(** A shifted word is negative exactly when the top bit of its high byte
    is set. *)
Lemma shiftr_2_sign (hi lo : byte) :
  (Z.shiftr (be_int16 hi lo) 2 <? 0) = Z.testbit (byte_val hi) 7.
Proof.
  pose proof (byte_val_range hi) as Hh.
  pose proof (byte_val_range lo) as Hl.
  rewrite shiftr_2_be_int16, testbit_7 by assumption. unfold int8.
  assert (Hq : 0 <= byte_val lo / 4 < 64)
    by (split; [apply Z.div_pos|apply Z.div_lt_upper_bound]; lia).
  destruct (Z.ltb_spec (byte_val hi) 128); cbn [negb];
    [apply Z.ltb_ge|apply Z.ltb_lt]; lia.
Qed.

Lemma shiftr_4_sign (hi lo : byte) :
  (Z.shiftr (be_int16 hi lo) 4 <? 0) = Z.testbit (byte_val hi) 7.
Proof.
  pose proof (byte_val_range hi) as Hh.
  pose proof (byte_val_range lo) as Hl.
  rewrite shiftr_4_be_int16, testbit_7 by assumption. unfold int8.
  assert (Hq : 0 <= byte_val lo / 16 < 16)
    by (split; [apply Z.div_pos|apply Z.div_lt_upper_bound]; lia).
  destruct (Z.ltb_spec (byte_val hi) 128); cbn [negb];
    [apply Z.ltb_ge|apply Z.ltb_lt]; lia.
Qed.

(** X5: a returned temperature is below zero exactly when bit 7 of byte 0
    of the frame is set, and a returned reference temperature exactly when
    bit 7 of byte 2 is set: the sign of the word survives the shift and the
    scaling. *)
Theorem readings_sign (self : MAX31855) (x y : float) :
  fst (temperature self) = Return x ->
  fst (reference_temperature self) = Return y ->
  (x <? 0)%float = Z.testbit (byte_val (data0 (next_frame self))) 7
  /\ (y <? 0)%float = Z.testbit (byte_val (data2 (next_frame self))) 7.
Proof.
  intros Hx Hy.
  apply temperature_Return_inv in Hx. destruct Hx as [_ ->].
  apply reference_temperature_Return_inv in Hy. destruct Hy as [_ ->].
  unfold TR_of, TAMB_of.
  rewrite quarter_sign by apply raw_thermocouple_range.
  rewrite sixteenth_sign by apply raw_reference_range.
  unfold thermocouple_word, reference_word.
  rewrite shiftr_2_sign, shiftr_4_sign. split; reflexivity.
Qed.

########

:: What you will do ::
Word for word, restate the lines from the one holding "(next_frame self))) 7." to the last line of the records.

:: Response box ::
  /\ (y <? 0)%float = Z.testbit (byte_val (data2 (next_frame self))) 7.
Proof.
  intros Hx Hy.
  apply temperature_Return_inv in Hx. destruct Hx as [_ ->].
  apply reference_temperature_Return_inv in Hy. destruct Hy as [_ ->].
  unfold TR_of, TAMB_of.
  rewrite quarter_sign by apply raw_thermocouple_range.
  rewrite sixteenth_sign by apply raw_reference_range.
  unfold thermocouple_word, reference_word.
  rewrite shiftr_2_sign, shiftr_4_sign. split; reflexivity.
Qed.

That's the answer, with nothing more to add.